Recent evidence has also shown that the labor market returns to college are larger for some programs than others (Hastings, Neilson & Zimmerman, 2013; Hershbein & Kearney, 2014; Kirkeboen, Leuven & Mogstad, 2016; Weber, 2014; Weber, 2016), yet we believe we are the first to examine the degree to which earnings differences across schools can be explained by differential selection into majors. In doing so, we shed light on the potential value to disaggregating earnings by school and program for consumers, which is particularly timely given that President Trump issued an executive order in March 2019 that directs the U.S. Department of Education to publish program-level earnings data for each college.

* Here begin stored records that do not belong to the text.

Lemma nearby_failure_is_reported_witness :
  process_user_prompt
    (Cases.fixed
       (Ok (Sample.reply [Sample.intent "address" "UTSC";
                          Sample.intent "place_type" "unicorn stable"] true))
       Cases.found Cases.nothing_near Cases.routed)
    "UTSC, then a unicorn stable" Sample.start
  = (Ok {| polyline := None; instructions := []; waypoints := [];
           round_trip := JBool true;
           notes := JStr "Could not find a nearby place for: unicorn stable";
           legs := None |},
     {| trace := [ChatReq "UTSC, then a unicorn stable";
                  GeocodeReq (JStr "UTSC");
                  NearbyReq Sample.utsc (JStr "UTSC");
                  NearbyReq Sample.utsc (JStr "unicorn stable")];
        store := [ {| wd_name := JStr "UTSC"; wd_address := JStr "UTSC";
                      wd_coordinates := Sample.utsc; wd_type := "Address";
                      wd_hours := []; wd_photos := [] |} ] |}).
Proof.
  apply (nearby_failure_is_reported
           (Cases.fixed
              (Ok (Sample.reply [Sample.intent "address" "UTSC";
                                 Sample.intent "place_type" "unicorn stable"] true))
              Cases.found Cases.nothing_near Cases.routed)
           "UTSC, then a unicorn stable" Sample.start
           (Cases.asked "UTSC, then a unicorn stable")
           [("waypoints", JArr [Sample.intent "address" "UTSC";
                                Sample.intent "place_type" "unicorn stable"]);
            ("round_trip", JBool true); ("extra_notes", JStr "")]
           [Sample.intent "address" "UTSC"]
           [("type", JStr "place_type"); ("value", JStr "unicorn stable")]
           "unicorn stable" [] [] Sample.utsc [0]
           {| trace := [ChatReq "UTSC, then a unicorn stable";
                        GeocodeReq (JStr "UTSC");
                        NearbyReq Sample.utsc (JStr "UTSC")];
              store := [ {| wd_name := JStr "UTSC"; wd_address := JStr "UTSC";
                            wd_coordinates := Sample.utsc; wd_type := "Address";
                            wd_hours := []; wd_photos := [] |} ] |}
           {| nb_status := "ZERO_RESULTS"; nb_results := [] |}
           eq_refl eq_refl eq_refl eq_refl eq_refl eq_refl).
  left. simpl. discriminate.
Defined.

(** X7. An address whose geocoding answer has status ["OK"] but no result
    makes [resp["results"][0]] raise: the pipeline returns no outcome, the
    [IndexError] reaches the caller (the nearby search, on the same kind of
    answer, returns [None] instead). *)
Theorem geocode_ok_without_result_raises :
  forall W user_prompt s s0 m pre wp v rest coords refs s1 reply,
    extract_waypoints W user_prompt s = (Ok (JObj m), s0) ->
    dict_get m "waypoints" = Some (JArr (pre ++ JObj wp :: rest)) ->
    dict_get wp "type" = Some (JStr "address") ->
    dict_get wp "value" = Some v ->
    resolve_loop W (get_or m "round_trip" (JBool false)) 0 pre [] [] s0
    = (Ok (inr (coords, refs)), s1) ->
    get_geocode W (trace s1) v = Ok reply ->
    geo_status reply = "OK" ->
    geo_results reply = [] ->
    process_user_prompt W user_prompt s = (Raise IndexError, log s1 (GeocodeReq v)).
Proof.
  intros W user_prompt s s0 m pre wp v rest coords refs s1 reply
         Hext Hway Htype Hval Hpre Hgeo Hstatus Hres.
  apply (pipeline_raises_at W user_prompt s s0 m pre (JObj wp) rest
           _ _ _ _ _ Hext Hway Hpre).
  unfold resolve_step, py_getitem, bind, ret. rewrite Htype, Hval.
  change (eq_str (JStr "address") "place_type") with false.
  change (eq_str (JStr "address") "address") with true.
  rewrite andb_false_r. cbv iota beta.
  unfold geocode_address, bind, send, lift, ret.
  rewrite Hgeo, Hstatus, Hres. reflexivity.
Qed.

Lemma geocode_ok_without_result_raises_witness :
  process_user_prompt
    (Cases.fixed (Ok (Sample.reply [Sample.intent "address" "UTSC"] false))
                 Cases.found_nothing Cases.near Cases.routed)
    "take me to UTSC" Sample.start
  = (Raise IndexError,
     log (Cases.asked "take me to UTSC") (GeocodeReq (JStr "UTSC"))).
Proof.
  apply (geocode_ok_without_result_raises
           (Cases.fixed (Ok (Sample.reply [Sample.intent "address" "UTSC"] false))
                        Cases.found_nothing Cases.near Cases.routed)
           "take me to UTSC" Sample.start (Cases.asked "take me to UTSC")
           [("waypoints", JArr [Sample.intent "address" "UTSC"]);
            ("round_trip", JBool false); ("extra_notes", JStr "")]
           [] [("type", JStr "address"); ("value", JStr "UTSC")]
           (JStr "UTSC") [] [] [] (Cases.asked "take me to UTSC")
           {| geo_status := "OK"; geo_results := [] |}
           eq_refl eq_refl eq_refl eq_refl eq_refl eq_refl eq_refl eq_refl).
Defined.
Fixpoint classify (threshold : Z) (entries : list jentry)
    (normal_files : list string) (large_files : list large_entry)
    : list string * list large_entry :=
  match entries with
  | [] => (normal_files, large_files)
  | JOther :: es => classify threshold es normal_files large_files
  | JDict p s :: es =>
      let path := get_path p in
      let size := get_size s in
      if (threshold <? size)%Z
      then classify threshold es normal_files
             (large_files ++ [mkLarge path size (size_gb size)])
      else classify threshold es (normal_files ++ [path]) large_files
  end.

Definition scan_folder_with_sizes (threshold : Z) (shutdown : bool) (ls : lsjson_out)
    : list string * list large_entry :=
  if shutdown then ([], [])
  else match ls with
       | LsOk entries => classify threshold entries [] []
       | LsCalledProcessError | LsTimeout | LsBadJson => ([], [])
       end.

Definition is_dict (e : jentry) : bool :=
  match e with JDict _ _ => true | JOther => false end.
Definition entry_path (e : jentry) : string :=
  match e with JDict p _ => get_path p | JOther => "" end.
Definition entry_size (e : jentry) : Z :=
  match e with JDict _ s => get_size s | JOther => 0%Z end.
Definition large_of (e : jentry) : large_entry :=
  mkLarge (entry_path e) (entry_size e) (size_gb (entry_size e)).

(** The Staging Store as the list of (key, body lines) it holds. *)
Definition store := list (string * list string).

Fixpoint put_object (st : store) (k : string) (body : list string) : store :=
  match st with
  | [] => [(k, body)]
  | (k', b) :: r => if String.eqb k k' then (k, body) :: r else (k', b) :: put_object r k body
  end.

Definition head_object (st : store) (k : string) : bool :=
  existsb (fun kb => String.eqb (fst kb) k) st.

Fixpoint get_object (st : store) (k : string) : option (list string) :=
  match st with
  | [] => None
  | (k', b) :: r => if String.eqb k' k then Some b else get_object r k
  end.

(** Which list [classify] sends an enumerated entry to. *)
Definition is_large (T : Z) (e : jentry) : bool := is_dict e && (T <? entry_size e)%Z.
Definition is_normal (T : Z) (e : jentry) : bool := is_dict e && negb (T <? entry_size e)%Z.

Section Run.
Variable S3_PREFIX : string.
Variable sanitize_name : string -> string.

Definition list_key (folder : string) : string :=
  S3_PREFIX ++ sanitize_name folder ++ "_List.txt".

Definition large_key (folder : string) : string :=
  S3_PREFIX ++ sanitize_name folder ++ "_LargeFiles.json".

(** [upload_file_list]: the list body, possibly empty; [put_ok] is the
    outcome of the retried [put_object]. *)
Definition upload_file_list (st : store) (folder : string) (normal_files : list string)
    (put_ok : bool) : store * bool :=
  if put_ok then (put_object st (list_key folder) normal_files, true) else (st, false).

(** The loop body of step 4 of [run_mapper] for one folder; the large-file
    manifest body is kept as its paths. *)
Definition map_folder (threshold : Z) (shutdown : bool) (ls : lsjson_out)
    (put_ok : bool) (st : store) (folder : string) : store * bool :=
  let '(normal_files, large_files) := scan_folder_with_sizes threshold shutdown ls in
  let '(st1, ok) := upload_file_list st folder normal_files put_ok in
  if negb ok then (st1, false)
  else match large_files with
       | [] => (st1, true)
       | _ => (put_object st1 (large_key folder) (map l_path large_files), true)
       end.

(** Step 3 of [run_mapper] (resume check): the folders still to scan. *)
Definition resume_remaining (st : store) (folders : list string) : list string :=
  filter (fun f => negb (head_object st (list_key f))) folders.

End Run.
End Mapper.

(* ================================================================= *)
(** ** Zipper: batches of [main] and the split loop of [pipeline_worker]
    (python_zipper-v6.py 585-587, 795-1026, 1282-1296) *)

Module ZipBatch.
Import PyStr.
Local Open Scope list_scope.

Definition SPLIT_THRESHOLD : nat := 1000.

(** [math.ceil(len(files) / SPLIT_THRESHOLD)] *)
Definition num_parts (n : nat) : nat := (n + SPLIT_THRESHOLD - 1) / SPLIT_THRESHOLD.

(** [files[i*SPLIT_THRESHOLD:(i+1)*SPLIT_THRESHOLD]] *)
Definition batch (files : list string) (i : nat) : list string :=
  firstn SPLIT_THRESHOLD (skipn (i * SPLIT_THRESHOLD) files).

(** [f"Part{i+1}" if num_parts > 1 else "Full"] *)
Definition part_name (parts i : nat) : string :=
  if (1 <? parts)%nat then ("Part" ++ str_of_nat (S i))%string else "Full".

(** The tasks of [run_zip_pipeline]: batch, [s3_key], [part]. *)
Definition zip_tasks (S3_PREFIX safe_name : string) (files : list string)
    : list (list string * string * string) :=
  let parts := num_parts (List.length files) in
  map (fun i => (batch files i,
                 (S3_PREFIX ++ safe_name ++ "_" ++ part_name parts i ++ ".zip")%string,
                 part_name parts i))
      (seq 0 parts).

End ZipBatch.

Module ZipWorker.
Import PyStr Retry Progress ZipMain.
Local Open Scope list_scope.

(** [normalize_path]: [path.replace('\\', '/')] *)
Definition normalize_path (path : string) : string :=
  replace path (String "092"%char EmptyString) "/".

(** What one round of the [while len(remaining_files) > 0] loop sees. *)
Record iter_env := mkIterEnv {
  it_shutdown : bool;            (** [_shutdown_requested] at the top of the round *)
  it_read_net : read_net;        (** the read of [is_key_complete] *)
  it_abort : bool;               (** shutdown seen while [rclone copy] runs *)
  it_fetched : list (string * Z);(** files under [temp_dir] afterwards: relative path, size *)
  it_triggered : bool;           (** [disk_triggered or size_triggered] *)
  it_rc : Z;                     (** [proc.returncode] *)
  it_est_size : Z;               (** [get_folder_size_bytes(temp_dir)] *)
  it_free : option Z;            (** [shutil.disk_usage(...).free], [None] on [OSError] *)
  it_zip_ok : bool;              (** the zip exists and [verify_zip_integrity] holds *)
  it_upload_ok : bool;           (** retried upload and [head_object] succeed *)
  it_mark_net : read_net;        (** the read of [mark_part_complete] *)
  it_mark_save : bool }.         (** the write of [mark_part_complete] *)

(** The base name of a path relative to [temp_dir]. *)
Definition base_name (p : string) : string := last (split_on "/" p) EmptyString.

(** The [os.walk] loop: non-empty files other than [filelist.txt]. *)
Definition downloaded_files (fetched : list (string * Z)) : list string :=
  map fst (filter (fun e => negb (String.eqb (base_name (fst e)) "filelist.txt") &&
                            (0 <? snd e)%Z) fetched).

Definition remaining_after (remaining downloaded : list string) : list string :=
  let downloaded_set := map normalize_path downloaded in
  filter (fun f => negb (mem_str (normalize_path f) downloaded_set)) remaining.

Inductive worker_result := WOk | WFail | WRunning.

Section SetOrder.
(** The order of [list(set(...))] in [mark_part_complete]. *)
Variable list_of_set : list string -> list string.

(** The split loop; [fuel] bounds the number of rounds looked at, [WRunning]
    means the loop had not ended after them.  [it] numbers the rounds. *)
Fixpoint split_loop (fuel : nat) (envs : nat -> iter_env) (it : nat) (base_s3_key : string)
    (remaining_files : list string) (split_index : nat) (prog : stored zdoc)
    : worker_result * stored zdoc :=
  match fuel with
  | O => (WRunning, prog)
  | S fuel' =>
      match remaining_files with
      | [] => (WOk, prog)
      | _ =>
          let e := envs it in
          if it_shutdown e then (WFail, prog)
          else
            let key := ZipKey.split_key base_s3_key split_index in
            if mem_str key (get_list (completed_keys (load_progress zempty (it_read_net e) prog)))
            then split_loop fuel' envs (S it) base_s3_key remaining_files (S split_index) prog
            else if it_abort e then (WFail, prog)
            else
              let downloaded := downloaded_files (it_fetched e) in
              let remaining' := remaining_after remaining_files downloaded in
              let step :=
                match downloaded with
                | _ :: _ =>
                    if negb (check_disk_space_for_file (it_est_size e) (it_free e)) then None
                    else if negb (it_zip_ok e) then None
                    else if negb (it_upload_ok e) then None
                    else Some (fst (zipper_update list_of_set (MarkPart key downloaded)
                                      (it_mark_net e) (it_mark_save e) prog))
                | [] =>
                    if negb (it_triggered e) && negb (it_rc e =? 0)%Z then None
                    else Some prog
                end in
              match step with
              | None => (WFail, prog)
              | Some prog' =>
                  match remaining' with
                  | [] => (WOk, prog')
                  | _ => split_loop fuel' envs (S it) base_s3_key remaining' (S split_index) prog'
                  end
              end
      end
  end.

(** [pipeline_worker]: tool checks, the resume filter, then the loop. *)
Definition pipeline_worker (fuel : nat) (tools_present : bool) (r0 : read_net)
    (envs : nat -> iter_env) (original_file_list : list string) (base_s3_key : string)
    (prog : stored zdoc) : worker_result * stored zdoc :=
  if negb tools_present then (WFail, prog)
  else
    let completed := get_list (completed_files (load_progress zempty r0 prog)) in
    match completed with
    | [] => split_loop fuel envs 0 base_s3_key original_file_list 0 prog
    | _ =>
        let files := remaining_after original_file_list completed in
        match files with
        | [] => (WOk, prog)
        | _ => split_loop fuel envs 0 base_s3_key files 0 prog
        end
    end.

End SetOrder.

End ZipWorker.

(* ================================================================= *)
(** ** The normal-file list object: [upload_file_list] writes it,
    [fetch_map] reads it back (master-mapper-v4.py 671-700,
    python_zipper-v6.py 608-633).  Text is a list of code points; the
    UTF-8 encode/decode pair around the object body is the identity on it. *)

Module ListFile.
Local Open Scope Z_scope.
Local Open Scope list_scope.

(** Line boundaries of [str.splitlines]. *)
Definition is_line_boundary (c : Z) : bool :=
  existsb (Z.eqb c) [10; 11; 12; 13; 28; 29; 30; 133; 8232; 8233].

(** [str.isspace] on one code point. *)
Definition is_space (c : Z) : bool :=
  ((9 <=? c) && (c <=? 13)) || ((28 <=? c) && (c <=? 32)) ||
  existsb (Z.eqb c) [133; 160; 5760; 8232; 8233; 8239; 8287; 12288] ||
  ((8192 <=? c) && (c <=? 8202)).

(** [str.splitlines()]; [\r\n] is one boundary. *)
Fixpoint splitlines_go (cur : list Z) (s : list Z) : list (list Z) :=
  match s with
  | [] => match cur with [] => [] | _ => [rev cur] end
  | c :: s' =>
      if is_line_boundary c then
        if c =? 13 then
          match s' with
          | d :: s'' => if d =? 10 then rev cur :: splitlines_go [] s''
                        else rev cur :: splitlines_go [] s'
          | [] => [rev cur]
          end
        else rev cur :: splitlines_go [] s'
      else splitlines_go (c :: cur) s'
  end.
(** ** SklearnModel: fitting with several chains *)

Lemma Parallel_all {A : Type} (P : A -> Prop)
    (tasks : list (World -> result (A * World))) :
  (forall task, In task tasks -> forall w, exists a w', task w = Ok (a, w') /\ P a) ->
  forall w, exists results w',
    SklearnModel.Parallel tasks w = Ok (results, w')
    /\ length results = length tasks /\ Forall P results.
Proof.
  induction tasks as [| task tasks IH]; intros H w.
  - exists [], w. repeat split. constructor.
  - destruct (H task (or_introl eq_refl) w) as [a [w1 [Ha Pa]]].
    destruct (IH (fun t Ht => H t (or_intror Ht)) w1) as [rest [w2 [Hr [Hl Hf]]]].
    exists (a :: rest), w2. simpl. rewrite Ha. simpl. rewrite Hr. simpl.
    repeat split; [congruence | constructor; assumption].
Qed.

Lemma Forall_images {A B : Type} (f : A -> B) (Q : A -> Prop) (bs : list B) :
  Forall (fun b => exists a, b = f a /\ Q a) bs ->
  exists l, bs = map f l /\ Forall Q l.
Proof.
  induction 1 as [| b bs [a [-> Qa]] _ [l [-> Ql]]].
  - exists []. split; constructor.
  - exists (a :: l). split; [reflexivity | constructor; assumption].
Qed.

Lemma length_concat_uniform {A B : Type} (f : A -> list B) (n : nat) (l : list A) :
  Forall (fun a => length (f a) = n) l ->
  length (concat (map f l)) = (length l * n)%nat.
Proof.
  induction 1 as [| a l Ha _ IH]; simpl; [reflexivity |].
  rewrite length_app, Ha, IH. reflexivity.
Qed.

Lemma np_min_ok (y : array) : y <> [] -> exists v, np_min y = Ok v.
Proof. destruct y; [congruence |]. intros _. eexists. reflexivity. Qed.

Lemma np_max_ok (y : array) : y <> [] -> exists v, np_max y = Ok v.
Proof. destruct y; [congruence |]. intros _. eexists. reflexivity. Qed.

Section Facade.

Variable Sigma_init : R -> R -> float64 -> Sigma.t.
Variable Model_init : Data.t -> Sigma.t -> Z -> R -> R -> Model.t.
Variable samples :
  ModelSampler.t -> Model.t -> Z -> Z -> R -> bool -> bool ->
  World -> result (ChainExtract * World).

(** With at least one target, building the model raises nothing and leaves
    the hyperparameters and the sampler of the facade as they are. *)
Lemma construct_model_ok (self : SklearnModel.t) (X : Covariates) (y : array) :
  y <> [] ->
  exists self1 m,
    SklearnModel._construct_model Sigma_init Model_init self X y = Ok (self1, m)
    /\ SklearnModel.hyper self1 = SklearnModel.hyper self
    /\ SklearnModel.sampler self1 = SklearnModel.sampler self.
Proof.
  intros Hne.
  destruct (np_min_ok y Hne) as [lo Hlo]. destruct (np_max_ok y Hne) as [hi Hhi].
  unfold SklearnModel._construct_model, SklearnModel._convert_covariates_to_data,
    Data.init, Target.init, Target.normalize_y.
  rewrite Hlo, Hhi. cbn [bind].
  unfold Data.normalizing_scale, Target.normalizing_scale.
  cbn [Data.target Target.original_y_max Target.original_y_min Target.getattr bind].
  eexists. eexists. split; [reflexivity |]. split; reflexivity.
Qed.

Lemma f_chains_length (self : SklearnModel.t) :
  length (SklearnModel.f_chains Sigma_init Model_init samples self)
  = Z.to_nat (SklearnModel.n_chains (SklearnModel.hyper self)).
Proof.
  unfold SklearnModel.f_chains, range. rewrite !length_map, length_seq. reflexivity.
Qed.

(** Fitting with chains that each retain [k] snapshots and [k] rows of width
    [wd]: the combined extract holds [n_chains * k] of each. *)
Lemma fit_retains (self : SklearnModel.t) (X : Covariates) (y : array) (w : World)
    (k wd : nat) :
  (1 <= SklearnModel.n_chains (SklearnModel.hyper self))%Z ->
  (1 <= k)%nat ->
  y <> [] ->
  (forall sampler m w0, exists c w1,
     samples sampler m (SklearnModel.n_samples (SklearnModel.hyper self))
       (SklearnModel.n_burn (SklearnModel.hyper self))
       (SklearnModel.thin (SklearnModel.hyper self))
       (SklearnModel.store_in_sample_predictions (SklearnModel.hyper self))
       (SklearnModel.store_acceptance_trace (SklearnModel.hyper self)) w0
     = Ok (extract_of c, w1)
     /\ length (models_of c) = k
     /\ length (rows_of_chain c) = k
     /\ Forall (fun r => length r = wd) (rows_of_chain c)) ->
  exists self' w' ms ps,
    SklearnModel.fit Sigma_init Model_init samples self X y w = Ok (self', w')
    /\ SklearnModel._model_samples (SklearnModel.state self') = Some ms
    /\ SklearnModel._prediction_samples (SklearnModel.state self') = Some ps
    /\ len ms = (Z.to_nat (SklearnModel.n_chains (SklearnModel.hyper self)) * k)%nat
    /\ len ps = (Z.to_nat (SklearnModel.n_chains (SklearnModel.hyper self)) * k)%nat.
Proof.
  intros Hch Hk Hne Hs.
  destruct (construct_model_ok self X y Hne) as [self1 [m [Hc [Hh Hsm]]]].
  set (P := fun e : ChainExtract =>
              exists c, e = extract_of c
                /\ (length (models_of c) = k
                    /\ length (rows_of_chain c) = k
                    /\ Forall (fun r => length r = wd) (rows_of_chain c))).
  assert (Htask : forall task,
             In task (SklearnModel.f_delayed_chains Sigma_init Model_init samples self1 X y) ->
             forall w0, exists a w1, task w0 = Ok (a, w1) /\ P a).
  { intros task Ht w0. unfold SklearnModel.f_delayed_chains, SklearnModel.f_chains in Ht.
    rewrite map_map in Ht. apply in_map_iff in Ht. destruct Ht as [i [<- _]].
    unfold SklearnModel.delayed_run_chain, SklearnModel.run_chain.
    destruct (construct_model_ok self1 X y Hne) as [self2 [m2 [Hc2 [Hh2 Hsm2]]]].
    rewrite Hc2. cbn [bind]. rewrite Hh2, Hh.
    destruct (Hs (SklearnModel.sampler self2) m2 w0) as [c [w1 [E Hc']]].
    exists (extract_of c), w1. split; [exact E |]. exists c. split; [reflexivity | exact Hc']. }
  destruct (Parallel_all P _ Htask w) as [ex [w' [Hpar [Hlen Hall]]]].
  destruct (Forall_images extract_of _ ex Hall) as [cs [-> Hcs]].
  assert (Hn : length cs = Z.to_nat (SklearnModel.n_chains (SklearnModel.hyper self))).
  { rewrite length_map in Hlen. rewrite Hlen.
    unfold SklearnModel.f_delayed_chains. rewrite length_map, f_chains_length, Hh.
    reflexivity. }
  assert (Hcomb := combine_chains_of_retained wd cs).
  rewrite Forall_forall in Hcs.
  unfold SklearnModel.fit. rewrite Hc. cbn [bind]. rewrite Hpar. cbn [bind].
  rewrite Hcomb.
  - cbn [bind getitem String.eqb Ascii.eqb Bool.eqb].
    eexists. eexists. eexists. eexists. split; [reflexivity |].
    cbn [SklearnModel.state SklearnModel.with_state SklearnModel._model_samples
         SklearnModel._prediction_samples].
    split; [reflexivity |]. split; [reflexivity |].
    cbn [len]. rewrite length_map, <- Hn.
    split; apply length_concat_uniform; apply Forall_forall; intros c Hc0;
      apply (Hcs c Hc0).
  - intros E. rewrite E in Hn. simpl in Hn. lia.
  - intros c Hc0. destruct (Hcs c Hc0) as [_ [Hr Hw]]. split; [| exact Hw].
    intros E. rewrite E in Hr. simpl in Hr. lia.
Qed.

End Facade.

Using the universe of public and private, non-profit four-year institutions in the Scorecard dataset, we find that three-quarters of the variation in median earnings across schools is explained by selection factors, and accounting for differences in major composition explains approximately 15 percent of the variation in median earnings across schools that remains after controlling for institutional selectivity, student composition, and local cost of living differences. Our results imply that ignoring selection into majors overstates the between-school variation in median earnings possibly attributable to institutions by over 30 percent. Furthermore, we show that using earnings measures to evaluate school quality is extremely sensitive to the choice of metric used. For example, nearly three-quarters of schools move at least 10 percentiles in the earnings distribution after we control for selection factors. Even after controlling for observable differences between schools, between one-third and one-half of schools move 10 percentiles or more when either the 25th or 75th percentile of school earnings is used instead of the median to evaluate institutional quality. Taken together, our findings suggest that improving the accuracy and efficacy of college search tools requires helping students and families understand and distinguish between multiple adjusted earnings metrics.